→ **About this task**
Extract all lines from the data beneath that include the word "Hnew".

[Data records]

╭──

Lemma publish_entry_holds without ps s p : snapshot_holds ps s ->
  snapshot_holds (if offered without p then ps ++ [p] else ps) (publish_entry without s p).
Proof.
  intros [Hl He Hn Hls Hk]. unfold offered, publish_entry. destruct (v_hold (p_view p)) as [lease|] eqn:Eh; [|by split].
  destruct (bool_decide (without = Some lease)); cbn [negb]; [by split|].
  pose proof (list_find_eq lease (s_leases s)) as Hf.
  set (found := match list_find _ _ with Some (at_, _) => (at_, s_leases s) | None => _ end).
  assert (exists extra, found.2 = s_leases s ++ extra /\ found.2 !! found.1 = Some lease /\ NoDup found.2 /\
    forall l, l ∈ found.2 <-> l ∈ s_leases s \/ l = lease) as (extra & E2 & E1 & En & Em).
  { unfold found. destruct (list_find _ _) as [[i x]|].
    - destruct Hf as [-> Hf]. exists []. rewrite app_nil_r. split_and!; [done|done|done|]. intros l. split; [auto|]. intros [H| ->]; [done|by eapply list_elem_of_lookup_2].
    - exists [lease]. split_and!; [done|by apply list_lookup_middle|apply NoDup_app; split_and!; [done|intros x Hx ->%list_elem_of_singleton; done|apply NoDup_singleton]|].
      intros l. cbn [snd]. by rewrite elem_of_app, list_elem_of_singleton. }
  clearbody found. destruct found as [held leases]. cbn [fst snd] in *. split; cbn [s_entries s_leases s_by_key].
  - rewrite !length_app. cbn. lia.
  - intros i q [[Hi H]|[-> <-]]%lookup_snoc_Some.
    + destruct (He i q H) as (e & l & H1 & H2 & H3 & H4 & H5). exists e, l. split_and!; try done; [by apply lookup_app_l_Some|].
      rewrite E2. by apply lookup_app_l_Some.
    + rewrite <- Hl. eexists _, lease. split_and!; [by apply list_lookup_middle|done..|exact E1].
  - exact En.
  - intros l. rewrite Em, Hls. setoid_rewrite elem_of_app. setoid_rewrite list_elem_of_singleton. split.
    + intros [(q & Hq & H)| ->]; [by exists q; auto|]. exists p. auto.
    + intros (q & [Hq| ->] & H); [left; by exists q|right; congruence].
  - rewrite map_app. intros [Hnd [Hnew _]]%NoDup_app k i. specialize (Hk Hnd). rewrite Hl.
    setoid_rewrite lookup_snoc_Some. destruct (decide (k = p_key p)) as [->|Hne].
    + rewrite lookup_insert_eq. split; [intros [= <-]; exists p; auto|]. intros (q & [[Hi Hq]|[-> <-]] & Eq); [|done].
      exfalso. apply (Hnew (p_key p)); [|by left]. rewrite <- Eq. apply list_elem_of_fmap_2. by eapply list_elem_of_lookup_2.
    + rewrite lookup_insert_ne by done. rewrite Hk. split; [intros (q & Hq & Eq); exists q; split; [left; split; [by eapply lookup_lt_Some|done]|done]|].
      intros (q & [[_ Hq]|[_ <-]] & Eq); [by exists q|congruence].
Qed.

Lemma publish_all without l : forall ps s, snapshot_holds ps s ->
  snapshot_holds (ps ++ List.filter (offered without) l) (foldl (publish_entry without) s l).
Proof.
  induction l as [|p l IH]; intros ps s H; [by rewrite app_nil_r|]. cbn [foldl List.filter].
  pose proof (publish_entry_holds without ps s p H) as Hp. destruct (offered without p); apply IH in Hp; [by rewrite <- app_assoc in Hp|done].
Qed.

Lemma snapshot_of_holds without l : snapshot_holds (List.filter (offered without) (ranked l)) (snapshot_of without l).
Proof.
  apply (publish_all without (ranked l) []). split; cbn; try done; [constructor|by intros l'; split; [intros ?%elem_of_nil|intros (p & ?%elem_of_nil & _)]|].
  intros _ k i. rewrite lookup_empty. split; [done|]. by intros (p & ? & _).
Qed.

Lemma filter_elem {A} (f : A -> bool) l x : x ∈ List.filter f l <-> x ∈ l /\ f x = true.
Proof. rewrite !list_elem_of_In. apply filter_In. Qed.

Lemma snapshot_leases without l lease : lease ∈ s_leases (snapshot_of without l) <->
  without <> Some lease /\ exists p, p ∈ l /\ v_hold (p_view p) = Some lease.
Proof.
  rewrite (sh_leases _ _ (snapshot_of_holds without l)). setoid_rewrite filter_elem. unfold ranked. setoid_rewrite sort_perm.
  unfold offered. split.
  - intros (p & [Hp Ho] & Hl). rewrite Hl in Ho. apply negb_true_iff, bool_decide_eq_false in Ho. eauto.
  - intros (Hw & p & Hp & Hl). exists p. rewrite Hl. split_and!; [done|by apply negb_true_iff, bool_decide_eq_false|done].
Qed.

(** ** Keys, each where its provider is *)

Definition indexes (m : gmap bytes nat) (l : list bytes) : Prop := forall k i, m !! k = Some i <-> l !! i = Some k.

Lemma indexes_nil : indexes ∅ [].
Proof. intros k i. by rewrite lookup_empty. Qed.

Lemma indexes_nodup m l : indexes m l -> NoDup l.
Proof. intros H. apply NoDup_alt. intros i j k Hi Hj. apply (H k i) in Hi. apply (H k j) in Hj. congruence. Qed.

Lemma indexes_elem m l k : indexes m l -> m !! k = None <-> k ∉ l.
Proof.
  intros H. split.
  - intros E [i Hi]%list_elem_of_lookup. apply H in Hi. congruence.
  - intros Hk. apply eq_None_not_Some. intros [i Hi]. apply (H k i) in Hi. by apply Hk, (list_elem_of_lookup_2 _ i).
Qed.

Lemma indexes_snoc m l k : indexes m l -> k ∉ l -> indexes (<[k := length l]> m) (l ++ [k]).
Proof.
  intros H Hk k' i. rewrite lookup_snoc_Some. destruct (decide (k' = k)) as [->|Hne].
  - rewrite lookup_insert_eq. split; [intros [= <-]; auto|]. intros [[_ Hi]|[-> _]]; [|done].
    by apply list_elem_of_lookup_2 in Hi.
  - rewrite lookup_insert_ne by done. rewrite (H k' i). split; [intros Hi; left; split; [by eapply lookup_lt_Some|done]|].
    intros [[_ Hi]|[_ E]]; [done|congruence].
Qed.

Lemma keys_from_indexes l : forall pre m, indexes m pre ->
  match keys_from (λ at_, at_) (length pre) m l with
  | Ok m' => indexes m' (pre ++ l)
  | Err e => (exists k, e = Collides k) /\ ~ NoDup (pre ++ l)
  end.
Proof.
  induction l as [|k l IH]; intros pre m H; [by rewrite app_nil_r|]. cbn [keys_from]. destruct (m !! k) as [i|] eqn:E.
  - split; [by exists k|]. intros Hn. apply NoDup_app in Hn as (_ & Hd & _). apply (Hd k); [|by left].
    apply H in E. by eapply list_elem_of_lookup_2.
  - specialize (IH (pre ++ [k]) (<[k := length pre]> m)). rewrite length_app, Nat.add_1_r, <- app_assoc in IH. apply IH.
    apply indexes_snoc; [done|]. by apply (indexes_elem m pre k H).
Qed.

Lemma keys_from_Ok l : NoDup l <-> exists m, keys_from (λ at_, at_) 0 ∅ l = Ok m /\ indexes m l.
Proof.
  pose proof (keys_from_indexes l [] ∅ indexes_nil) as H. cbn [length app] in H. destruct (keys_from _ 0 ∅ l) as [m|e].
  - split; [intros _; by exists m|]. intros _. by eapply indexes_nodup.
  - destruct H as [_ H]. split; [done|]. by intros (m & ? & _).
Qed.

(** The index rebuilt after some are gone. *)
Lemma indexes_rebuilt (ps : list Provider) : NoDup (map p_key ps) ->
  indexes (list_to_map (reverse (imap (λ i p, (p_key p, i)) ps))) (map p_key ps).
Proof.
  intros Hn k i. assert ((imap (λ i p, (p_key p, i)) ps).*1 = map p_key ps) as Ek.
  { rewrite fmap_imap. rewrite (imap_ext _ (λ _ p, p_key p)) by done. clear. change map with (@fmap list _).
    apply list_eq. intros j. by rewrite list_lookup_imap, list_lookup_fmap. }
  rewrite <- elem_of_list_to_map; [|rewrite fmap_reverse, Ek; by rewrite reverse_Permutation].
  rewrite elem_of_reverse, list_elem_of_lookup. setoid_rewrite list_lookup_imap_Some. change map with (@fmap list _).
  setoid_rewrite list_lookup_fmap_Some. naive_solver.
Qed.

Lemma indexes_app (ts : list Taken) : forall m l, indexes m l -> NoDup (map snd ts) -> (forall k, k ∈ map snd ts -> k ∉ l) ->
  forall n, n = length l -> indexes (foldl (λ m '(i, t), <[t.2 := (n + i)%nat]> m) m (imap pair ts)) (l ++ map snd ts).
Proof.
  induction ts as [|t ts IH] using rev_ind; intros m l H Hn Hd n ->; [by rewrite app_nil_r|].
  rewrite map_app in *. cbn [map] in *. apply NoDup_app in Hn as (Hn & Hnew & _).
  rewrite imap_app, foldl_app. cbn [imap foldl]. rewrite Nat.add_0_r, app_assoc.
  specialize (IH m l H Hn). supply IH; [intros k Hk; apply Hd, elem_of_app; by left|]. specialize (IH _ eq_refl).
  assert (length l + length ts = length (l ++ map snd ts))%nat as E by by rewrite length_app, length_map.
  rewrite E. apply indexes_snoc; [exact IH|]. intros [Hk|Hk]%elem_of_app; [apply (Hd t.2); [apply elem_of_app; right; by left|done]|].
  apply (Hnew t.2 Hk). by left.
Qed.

╰──

→ **Answer to this task**
  - rewrite map_app. intros [Hnd [Hnew _]]%NoDup_app k i. specialize (Hk Hnd). rewrite Hl.
      exfalso. apply (Hnew (p_key p)); [|by left]. rewrite <- Eq. apply list_elem_of_fmap_2. by eapply list_elem_of_lookup_2.
  rewrite map_app in *. cbn [map] in *. apply NoDup_app in Hn as (Hn & Hnew & _).
  apply (Hnew t.2 Hk). by left.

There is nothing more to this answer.